コラム

2005/05/07

危機管理と自己責任(さ・YW)

2005.05.07 【危機管理と自己責任】

▼最近地震が頻発し、改めて日頃の防災グッズなどの備えの重要性がクローズアップされている

▼内閣府は関東地方で地震が発生した場合、倒壊や被害総額または家に帰ることのできない人数などを把握している。「そんなものなのか」とことの重大性を認識しつつ心のどこかには「起こらない」とタカをくくっている人が大半だろう

▼ここで問題になるのは、他のエリアからの支援物資が届くには2、3日は最短でもかかると見込まれ、その2、3日間分は自己責任でという考えが出ている。

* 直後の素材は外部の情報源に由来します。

(** * Callsite merging for the heap-profile flamegraph track

    A shallow embedding of
    [ui/src/tracks/heap_profile_flamegraph/controller.ts]
    ([mergeCallsites], [copyCallsite], [getCallsitesParentHash] and the
    selection check of [HeapProfileFlameraphTrackController.run]) together
    with the properties its specification states about it.

    Numbers: the fields of a callsite are read from [longValues] columns, so
    [hash], [parentHash], [depth] and [totalSize] are integers ([Z]).  The
    threshold is compared with integers only, so it is an integer as well (a
    fractional threshold compares like its floor); a threshold that is not a
    number compares false with every size and has no counterpart here.
    JavaScript adds in double precision, which is exact on integers as long
    as the magnitude of the sum does not exceed 2^53: the properties that
    depend on the value of a sum assume [exactSums].  The redirect map
    [Map<number, number>] is a [gmap Z Z]. *)

From stdpp Require Import gmap strings list fin_maps sorting.
From Stdlib Require Import ZArith Lia Ascii DecimalString DecimalZ.

Local Open Scope Z_scope.
#[local] Set Warnings "-clear-no-such-hyp".

(** ** Data model *)

(** [CallsiteInfo] of [frontend/globals], with the five fields the
    controller reads and writes. *)
Record CallsiteInfo := mkCallsite {
  hash : Z;
  parentHash : Z;
  depth : Z;
  name : string;
  totalSize : Z
}.

#[global] Instance CallsiteInfo_eq_dec : EqDecision CallsiteInfo.
Proof. solve_decision. Defined.

(** Results of running a piece of the program.  [TypeError] is what
    JavaScript throws when a property of [undefined] is read; [OutOfFuel] is
    the bounded model of the [while] loop giving up; [BadStore] is a
    reference that does not point to an object of the expected kind (only
    the store model below can produce it). *)
Inductive error := TypeError | OutOfFuel | BadStore.

Inductive outcome (A : Type) :=
  | Done (a : A)
  | Fail (e : error).
Arguments Done {A} a.
Arguments Fail {A} e.

#[global] Instance outcome_ret : MRet outcome := λ A a, Done a.

#[global] Instance outcome_bind : MBind outcome := λ A B f x,
  match x with
  | Done a => f a
  | Fail e => Fail e
  end.

(** ** The merge, on values *)

Definition copyCallsite (callsite : CallsiteInfo) : CallsiteInfo :=
  {| hash := hash callsite;
     parentHash := parentHash callsite;
     depth := depth callsite;
     name := name callsite;
     totalSize := totalSize callsite |}.

Definition getCallsitesParentHash
    (callsite : CallsiteInfo) (map : gmap Z Z) : Z :=
  match map !! parentHash callsite with
  | Some h => h
  | None => parentHash callsite
  end.

Definition setParentHash (c : CallsiteInfo) (p : Z) : CallsiteInfo :=
  {| hash := hash c; parentHash := p; depth := depth c;
     name := name c; totalSize := totalSize c |}.

(** [c.totalSize += s], exact for sums of magnitude up to 2^53. *)
Definition addTotalSize (c : CallsiteInfo) (s : Z) : CallsiteInfo :=
  {| hash := hash c; parentHash := parentHash c; depth := depth c;
     name := name c; totalSize := totalSize c + s |}.

(** The test of the inner [if]: same effective parent and small. *)
Definition mergeable (minSizeDisplayed : Z) (copiedCallsite : CallsiteInfo)
    (mergedCallsites : gmap Z Z) (nextCallsite : CallsiteInfo) : bool :=
  (parentHash copiedCallsite =?
     getCallsitesParentHash nextCallsite mergedCallsites)
  && (totalSize nextCallsite <=? minSizeDisplayed).

(** One pass through the body of the [while] loop, without [j++]. *)
Definition whileBody (minSizeDisplayed : Z) (copiedCallsite : CallsiteInfo)
    (mergedCallsites : gmap Z Z) (nextCallsite : CallsiteInfo)
  : CallsiteInfo * gmap Z Z :=
  if mergeable minSizeDisplayed copiedCallsite mergedCallsites nextCallsite
  then (addTotalSize copiedCallsite (totalSize nextCallsite),
        <[hash nextCallsite := hash copiedCallsite]> mergedCallsites)
  else (copiedCallsite, mergedCallsites).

もっともなことであり、もとより何でも「官」に頼ろうとする風潮は卒業しなくてはいけない

▼地震だけではない。洪水などの災害が多かった昨年においても再三クローズアップしたことがあった。それは国土交通省をはじめ河川管理者が日ごろスーパー堤防など何百年に1度の豪雨にも耐えうる堤防を造るとなると、「無駄だ」「天井知らず」などといった反対の声も同時に沸き起こる。自己責任はどの程度の範囲までを言うのか、どの程度まで自己責任で賄えるのか、どの損害になったら公でお願いするのか非常に曖昧で難しく、定義はないのだろう

▼そう考えると、公共事業とはすべて公で実施しなくてはならない民間ではできない範囲のものであって、公共の福祉に寄与する歓迎すべき事業であると言える。必ずしも公ではなく、民間に任せられるという流れもあり、その範囲がどこまでかという議論がさまざまな委員会で問題になる。先日も埼玉県の下水道を包括的民営化にする範囲はどこかという議論がされた。自己責任を真剣に考えなければならない時だ。(さ・YW)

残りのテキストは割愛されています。